Word for word, restate the lines from the start of the data down to the line with "Definition HandleViewChangeTimeout r", both included.
━━━━━ Data for analysis
Definition HandleFinalizeConsensus r (opid : opid_t) (result : string) :
    outcome (list action * IRReplica A) :=
  entry ← Find (record r) opid;
  match entry with
  | Some e =>
      rec ← SetStatus (record r) opid RECORD_STATE_FINALIZED;
      let rec' :=
        if decide (result = ent_result e) then rec.2
        else alter (λ e, with_result e result) opid rec.2 in
      Ret ([Reply (Confirm (view r) (myIdx r) opid)], set_record r rec')
  | None => Ret ([], r)
  end.

Definition HandleUnlogged r (req : Request) : outcome (list action * IRReplica A) :=
  x ← app_UnloggedUpcall (app r) (req_op req);
  Ret ([Reply (UnloggedReply x.1 (req_clientreqid req))], set_app r x.2).

Definition HandleViewChangeTimeout r : list action * IRReplica A :=
  let r1 := if decide (status r = STATUS_NORMAL) then set_status r STATUS_VIEW_CHANGE else r in
  let r2 := PersistViewInfo (set_view r1 (u64 (view r1 + 1))) in
  (BroadcastDoViewChangeMessages r2, r2).

(** The part of [HandleDoViewChange] after the view is agreed: the leader
    collects records and, with a quorum, starts the view. *)
Definition lead_view_change r (acts : list action) (msg : DoViewChangeMessage) :
    outcome (list action * IRReplica A) :=
  ASSERT! (dvc_new_view msg =? view r)%Z;
  if negb (myIdx r =? GetLeaderIndex (config r) (view r))%Z then Ret (acts, r)
  else
    ASSERT! bool_decide (is_Some (dvc_record msg));
    let '(quorum, q) := AddAndCheckForQuorum (do_view_change_quorum r)
                          (dvc_new_view msg) (dvc_replicaidx msg) msg in
    let r1 := set_quorum r q in
    match quorum with
    | None => Ret (acts, r1)
    | Some ms =>
        x ← IrMergeRecords r1 ms;
        let r2 := set_app (set_record r1 x.1) x.2 in
        let r3 := set_lnv (set_view (set_status r2 STATUS_NORMAL) (dvc_new_view msg))
                    (dvc_new_view msg) in
        let r4 := PersistViewInfo r3 in
        Ret (acts ++ [SendToAll (SendStartView (mkSV (ToProto (record r4)) (view r4)))], r4)
    end.

Definition HandleDoViewChange r (msg : DoViewChangeMessage) : outcome (list action * IRReplica A) :=
  if (dvc_new_view msg <? view r)%Z then Ret ([], r)
  else if (dvc_new_view msg =? view r)%Z then
    if decide (status r = STATUS_NORMAL) then Ret ([], r)
    else if decide (status r = STATUS_NORMAL) then Ret ([], r)
    else lead_view_change r [] msg
  else
    ASSERT! (view r <? dvc_new_view msg)%Z;
    let r1 := PersistViewInfo (set_view r (dvc_new_view msg)) in
    let r2 := if decide (status r1 = STATUS_NORMAL) then set_status r1 STATUS_VIEW_CHANGE else r1 in
    lead_view_change r2 (BroadcastDoViewChangeMessages r2 ++ [ResetViewChangeTimeout]) msg.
━━━━━━━━━━
- _Response for this exercise_
Definition HandleFinalizeConsensus r (opid : opid_t) (result : string) :
    outcome (list action * IRReplica A) :=
  entry ← Find (record r) opid;
  match entry with
  | Some e =>
      rec ← SetStatus (record r) opid RECORD_STATE_FINALIZED;
      let rec' :=
        if decide (result = ent_result e) then rec.2
        else alter (λ e, with_result e result) opid rec.2 in
      Ret ([Reply (Confirm (view r) (myIdx r) opid)], set_record r rec')
  | None => Ret ([], r)
  end.

Definition HandleUnlogged r (req : Request) : outcome (list action * IRReplica A) :=
  x ← app_UnloggedUpcall (app r) (req_op req);
  Ret ([Reply (UnloggedReply x.1 (req_clientreqid req))], set_app r x.2).

Definition HandleViewChangeTimeout r : list action * IRReplica A :=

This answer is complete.